Veltroni ha chiuso il suo intervento ribadendo le ragioni della scelta del Pd di presentarsi da solo alle elezioni. «Non ci può essere riformismo se c’è frammentazione nella compagine di governo, se si va da Dini e Mastella a Caruso. Abbiamo fatto una scelta netta e coraggiosa mentre dall’altra parte hanno rotto col centro moderato, spostando il loro asse molto più a destra» ha detto.«Se vinceremo noi avremo un solo gruppo parlamentare, quello del Pd. Se vinceremo noi avremo un governo che guarda all’Europa. E mentre per i nostri avversari la vittoria è il fine, per noi è il mezzo con il quale governare il Paese, assumendoci la responsabilità di cambiarlo e farlo diventare più moderno».

Le parole del leader del Pd sono state riprese dal candidato al Senato Francesco Sanna. «Il PdL non ha la capacità di raccontare al Paese un futuro credibile perché ha esaurito ogni carica di novità». Berlusconi ha necessità di sollevare i toni per farsi sentire. «Urla forte il suo pensiero debole. Noi abbiamo scelto di fare una campagna elettorale tra la gente e che ha ben poco di mediatico. Dall’altra parte sentiamo la riproposizione di cose già dette e, del resto, in nessun Paese occidentale, se non in Italia, si dà il caso di un leader che si candida alla guida del Governo per cinque volte consecutive. Farlo significa non avere quella capacità di rinnovamento della quale invece l’Italia ha assoluto bisogno».
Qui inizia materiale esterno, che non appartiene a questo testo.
Inductive flock_progress (a : shape) (i filp : Z) (r : file_lock) (x : option (Z * file_lock)) (a' : shape) : Z + Z * bool -> Prop :=
  | fp_nomem : x = None -> truthy (fl_flags r .& FL_ACCESS) = false -> fl_type r <> F_UNLCK -> same_shape a a' -> flock_progress a i filp r x a' (inl (- ENOMEM))
  | fp_same : truthy (fl_flags r .& FL_ACCESS) = false -> head (flock_types a i filp) = Some (fl_type r) -> same_shape a a' -> flock_progress a i filp r x a' (inl 0)
  | fp_unlock : truthy (fl_flags r .& FL_ACCESS) = false -> fl_type r = F_UNLCK -> evolves a a' -> dropped_types a i filp a' ->
      (forall p, ~ listed a p -> sh_info a' !! p = sh_info a !! p) -> (forall p, listed a' p -> listed a p) ->
      flock_progress a i filp r x a' (inl (if truthy (fl_flags r .& FL_EXISTS) && negb (bool_decide (flock_types a i filp <> [])) then - ENOENT else 0))
  | fp_access : truthy (fl_flags r .& FL_ACCESS) = true -> a' = a -> flock_progress a i filp r x a' (inr (0, false))
  | fp_go new : truthy (fl_flags r .& FL_ACCESS) = false -> fl_type r <> F_UNLCK -> head (flock_types a i filp) <> Some (fl_type r) ->
      evolves a a' -> dropped_types a i filp a' -> spare a' new -> new = alloc_ptr x -> new <> 0 -> sh_info a !! new = None ->
      (forall p, ~ listed a p -> p <> new -> sh_info a' !! p = sh_info a !! p) -> (forall p, listed a' p -> listed a p) ->
      flock_progress a i filp r x a' (inr (new, bool_decide (flock_types a i filp <> []))).

(** The search for the lock of the open file and what it does to it. *)
Lemma drop_step w a i filp : locks_inv w a ->
  exists before hit, find_lock w (Head i) (front_test (fun f => filp =? fl_file f)) = Some (before, hit) /\
    hit = bool_decide (flock_types a i filp <> []) /\
    (hit = true -> exists p f, load w before = Some p /\ p ∈ sh_list a i /\ get w p = Some f /\ head (flock_types a i filp) = Some (fl_type f) /\
      exists w', locks_delete_lock w before = Some w' /\ locks_inv w' (sh_delete a i p) /\ evolves a (sh_delete a i p) /\ dropped_types a i filp (sh_delete a i p) /\
        forall j o, owner_ranges (sh_delete a i p) j o = owner_ranges a j o) /\
    (hit = false -> flock_types a i filp = []).
Proof.
  intros INV. pose proof INV as [Gd T]. pose proof Gd as (R & W & Q).
  destruct (front_search w a i (fun f => filp =? fl_file f) INV ltac:(by intros [])) as (pre & post & hit & E & El & Hpre & Hhit & Hmiss).
  exists (slot_after i pre), hit. split; [done|].
  assert (omap (flock_type a filp) pre = []) as Epre.
  { apply omap_none. intros q Hq. unfold flock_type. destruct (sh_info a !! q) as [g|] eqn:Eg; [|done]. cbn. destruct (Hpre q g Hq Eg) as [-> [->|K]]; [done|].
    by rewrite Z.eqb_sym, K, andb_false_r. }
  destruct hit.
  - destruct (Hhit eq_refl) as (p & post' & f & -> & Ef & F1 & F2 & F3%Z.eqb_eq).
    assert (flock_types a i filp = fl_type f :: omap (flock_type a filp) post') as Et.
    { unfold flock_types. rewrite El, omap_app, Epre. cbn. unfold flock_type at 1. rewrite Ef. cbn. by rewrite F1, F2, <- F3, Z.eqb_refl. }
    split; [by rewrite bool_decide_true by (by rewrite Et)|]. split; [|done]. intros _.
    assert (p ∈ sh_list a i) as Hp by (rewrite El; list_solver). destruct (repr_get w a p f R Ef) as (f' & Ef' & Efs & _).
    assert (plain f) as Pf.
    { destruct (tb_inode a T i) as [(N & G & En & HG & HN) _ _]. pose proof Hp as Hp'. rewrite En in Hp'. apply elem_of_app in Hp' as [Hp'|Hp'].
      - destruct (HN p Hp') as (g & Eg & _ & [|(_ & _ & ? & _)]); congruence.
      - apply elem_group in Hp' as (o & S & H1 & H2). destruct (proj2 HG o S H1) as (_ & K & _). destruct (K p H2) as (g & Eg & Hg & _). congruence. }
    exists p, f'. split_and!; [apply (load_after w a i pre (p :: post') R El)|done|done|rewrite Et, Efs; by destruct f'|].
    destruct (delete_front w a i pre p post' f INV El Ef F1 Pf) as (w' & E' & I' & V' & OR). exists w'. split_and!; try done.
    intros j g. rewrite (flock_types_delete a i pre p post' f j g W El Ef F1 F2), F3; [done|]. intros q h Hq Eh. destruct (Hpre q h Hq Eh) as [_ [|K%Z.eqb_neq]]; [by left | right; congruence].
  - assert (flock_types a i filp = []) as Et.
    { unfold flock_types. rewrite El, omap_app, Epre. cbn. apply omap_none. intros q Hq. unfold flock_type. destruct (sh_info a !! q) as [g|] eqn:Eg; [|done]. cbn. by rewrite (Hmiss eq_refl q g Hq Eg). }
    split; [by rewrite Et|]. done.
Qed.

Lemma idle_delete a i p n : wf a -> p ∈ sh_list a i -> idle a n -> idle (sh_delete a i p) n.
Proof.
  intros W Hp (H1 & H2 & H3 & H4). assert (n <> p) as Hn by (intros ->; apply H2; by exists i). split_and!.
  - simpl. by rewrite lookup_delete_ne.
  - change (~ listed (sh_unlist a i p) n). rewrite (listed_unlist a i p n W Hp). tauto.
  - rewrite (waits_cleared a (sh_delete a i p) p n W) by done. tauto.
  - simpl. by rewrite fn_lookup_insert_ne.
Qed.

Lemma request_delete a i p rq r filp : wf a -> p ∈ sh_list a i -> flock_request a rq r filp -> flock_request (sh_delete a i p) rq r filp.
Proof.
  intros W Hp [Q1 Q2 Q3 Q4 Q5 Q6 Q7]. assert (rq <> p) as Hn by (intros ->; destruct Q2 as (_ & K & _); apply K; by exists i).
  split; try done; [simpl; by rewrite lookup_delete_ne | by apply idle_delete].
Qed.
(* ===== verification/LocksRuns.v ===== *)
(** * File locks: runs of the system

    A run is a list of actions; [run] checks that each of them is a step, so that
    states can be reached by computation. *)

From stdpp Require Import gmap functions.
From S2P Require Import Prelude Locks LocksIntervals LocksRepr LocksSteps LocksEvolve LocksPosix LocksState LocksFile LocksCalls LocksLockFile LocksFlock LocksSystem.
From stdpp Require Import list.
Open Scope Z_scope.
Open Scope c_scope.

Inductive action :=
  | Request (t : Z) (k : request_kind) (i p : Z) (r : file_lock)
  | Call (t : Z) (x1 x2 : option (Z * file_lock))
  | Resume (t : Z)
  | Woken (t : Z)
  | Return (t : Z).

Section Runs.
Context {ops : LockOps}.

Definition freshb (w : locks) (p : Z) (f : file_lock) : bool :=
  negb (p =? 0) && bool_decide (get w p = None) && (fl_next f =? 0) && bool_decide (fl_block f = []) && (fl_ops f =? 0) && (fl_lmops f =? 0).
Definition allocb (w : locks) (x : option (Z * file_lock)) : bool := match x with Some (p, f) => freshb w p f | None => true end.
Definition validb (k : request_kind) (r : file_lock) : bool :=
  match k with
  | Posix => IS_POSIX r && ((fl_type r =? F_RDLCK) || (fl_type r =? F_WRLCK) || (fl_type r =? F_UNLCK)) && (0 <=? fl_start r) && (fl_start r <=? fl_end r) && (fl_end r <=? OFFSET_MAX)
  | Flock filp => negb (IS_POSIX r) && negb (IS_LEASE r) && IS_FLOCK r && (fl_file r =? filp)
  end.

Definition act (s : system) (x : action) : option system :=
  let '(System w T) := s in
  match x with
  | Request t k i p r =>
      if bool_decide (T !! t = None) && freshb w p r && validb k r then Some (System (put w p r) (<[t := Asking k i p]> T)) else None
  | Call t x1 x2 =>
      if negb (allocb w x1 && allocb w x2 && ((alloc_ptr x1 =? 0) || negb (alloc_ptr x1 =? alloc_ptr x2))) then None else
      match T !! t with
      | Some (Asking Posix i fl) => '(w', e) ← __posix_lock_file 0 x1 x2 w i fl 0; Some (System w' (<[t := answered Posix i fl e]> T))
      | Some (Asking (Flock filp) i fl) =>
          '(w', res) ← flock_first x1 w i filp fl;
          match res with
          | inl e => Some (System w' (<[t := answered (Flock filp) i fl e]> T))
          | inr (new, true) => Some (System w' (<[t := Dropped i filp fl new]> T))
          | inr (new, false) => '(w'', e) ← flock_second 0 w' i fl new; Some (System w'' (<[t := answered (Flock filp) i fl e]> T))
          end
      | _ => None
      end
  | Resume t =>
      match T !! t with
      | Some (Dropped i filp fl new) => '(w', e) ← flock_second 0 w i fl new; Some (System w' (<[t := answered (Flock filp) i fl e]> T))
      | _ => None
      end
  | Woken t =>
      match T !! t with
      | Some (Waiting k i fl) => f ← get w fl; if fl_next f =? 0 then Some (System w (<[t := Asking k i fl]> T)) else None
      | _ => None
      end
  | Return t =>
      match T !! t with
      | Some (Returning fl e) => w' ← locks_free_lock w fl; Some (System w' (delete t T))
      | _ => None
      end
  end.

Fixpoint run (s : system) (l : list action) : option system := match l with [] => Some s | x :: l => s' ← act s x; run s' l end.

Lemma freshb_true w p f : freshb w p f = true -> new_lock w p f.
Proof.
  unfold freshb. rewrite !andb_true_iff, negb_true_iff, !bool_decide_eq_true, Z.eqb_neq, !Z.eqb_eq. intros (((((H1 & H2) & H3) & H4) & H5) & H6). by split_and!.
Qed.
Lemma allocb_true w x : allocb w x = true -> alloc_fresh w x.
Proof. destruct x as [[p f]|]; [apply freshb_true | done]. Qed.
Lemma validb_true k r : validb k r = true -> valid k r.
Proof.
  destruct k; cbn; rewrite !andb_true_iff.
  - rewrite !orb_true_iff, !Z.eqb_eq, !Z.leb_le. intros ((((H1 & H2) & H3) & H4) & H5). split_and!; try done; try lia.
  - rewrite !negb_true_iff, Z.eqb_eq. intros (((H1 & H2) & H3) & H4). by split_and!.
Qed.

Lemma act_step s x s' : act s x = Some s' -> step s s'.
Proof.
  destruct s as [w T], x as [t k i p r|t x1 x2|t|t|t]; cbn [act].
  - destruct (_ && _) eqn:E; [|done]. intros [= <-]. rewrite !andb_true_iff, bool_decide_eq_true in E. destruct E as ((E1 & E2) & E3).
    apply step_request; [done|by apply freshb_true|by apply validb_true].
  - destruct (negb _) eqn:E; [done|]. apply negb_false_iff in E. rewrite !andb_true_iff, orb_true_iff, negb_true_iff, Z.eqb_neq, Z.eqb_eq in E. destruct E as ((X1 & X2) & Hne).
    apply allocb_true in X1, X2. destruct (T !! t) as [[[|filp] i fl| | |]|] eqn:Et; try done.
    + destruct (__posix_lock_file 0 x1 x2 w i fl 0) as [[w' e]|] eqn:Ec; [|done]. intros [= <-]. eapply (step_posix w T t i fl 0 x1 x2); try done.
    + destruct (flock_first x1 w i filp fl) as [[w' [e|[new []]]]|] eqn:Ec; [| | |done]; cbn [mbind option_bind].
      * intros [= <-]. apply (step_flock w T t i filp fl 0 x1); [done|done|by left].
      * intros [= <-]. by apply (step_flock_drop w T t i filp fl new x1).
      * destruct (flock_second 0 w' i fl new) as [[w'' e]|] eqn:Es; [|done]. intros [= <-]. apply (step_flock w T t i filp fl 0 x1); [done|done|]. right. by exists w', new.
  - destruct (T !! t) as [[|i filp fl new| |]|] eqn:Et; try done. destruct (flock_second 0 w i fl new) as [[w' e]|] eqn:Es; [|done]. intros [= <-]. by apply (step_flock_resume w T t i filp fl new 0).
  - destruct (T !! t) as [[| |k i fl|]|] eqn:Et; try done. destruct (get w fl) as [f|] eqn:Ef; [|done]. cbn. destruct (Z.eqb_spec (fl_next f) 0); [|done]. intros [= <-]. by eapply step_woken.
  - destruct (T !! t) as [[| | |fl e]|] eqn:Et; try done. destruct (locks_free_lock w fl) as [w'|] eqn:Ef; [|done]. intros [= <-]. by eapply step_return.
Qed.

Lemma run_reachable l s s' : reachable s -> run s l = Some s' -> reachable s'.
Proof.
  revert s. induction l as [|x l IH]; intros s R; [by intros [= <-]|]. cbn. destruct (act s x) as [s1|] eqn:E; [|done]. apply IH. eapply reach_step; [done | by apply act_step in E].
Qed.
Lemma run_witness (P : system -> bool) l : match run initial l with Some s => P s | None => false end = true -> exists s, reachable s /\ P s = true.
Proof. destruct (run initial l) as [s|] eqn:E; [|done]. intros H. exists s. split; [|done]. apply (run_reachable l initial); [apply reach_initial | done]. Qed.
End Runs.

(** ** Requests *)

#[local] Instance no_callbacks : LockOps := { has_release := fun _ => false; has_copy := fun _ => false; has_notify := fun _ => false; fl_compare_owner := fun _ => None }.

Definition blank : file_lock := FileLock 0 [] 0 0 0 0 0 0 0 0 0 0 0.
Definition posix_request (o s e t flags : Z) : file_lock := FileLock 0 [] o (FL_POSIX .| flags) t 0 0 0 s e 0 0 0.
Definition flock_request_for (filp t flags : Z) : file_lock := FileLock 0 [] 0 (FL_FLOCK .| flags) t 0 0 filp 0 OFFSET_MAX 0 0 0.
Sanna è tornato anche sul concetto di ambientalismo ideologico citato da Veltroni. «Quante volte i no hanno pregiudicato la fatica e il lavoro spesi per costruire qualcosa. Il Governo si impegnava sul carbone pulito, sulle innovazioni tecnologiche, sulle politiche energetiche ma c'era sempre chi remava contro. Invece esiste la possibilità di potenziare l'industria e di salvaguardare l'ambiente a patto che si superino schemi ormai vecchi e, appunto, molto ideologici». Infine, sui costi della politica, Francesco Sanna ha sottolineato come «in Sardegna la maggioranza in consiglio regionale sta già attuando una politica di riduzione delle spese, eliminando le comunità montane, abolendo gli enti inutili e riformando quelli utili». Sanna ha anche auspicato una totale trasparenza sulle modalità di spesa per l'attività politica. «Ogni parlamentare, ogni consigliere regionale dovrebbe stilare e rendere pubblico un rendiconto trimestrale di spesa per far capire ai cittadini come utilizza il denaro di cui dispone. Si tratta di una prassi che personalmente ho iniziato da tempo. Sul mio sito www.francescosanna.com pubblico regolarmente questo tipo di informazioni».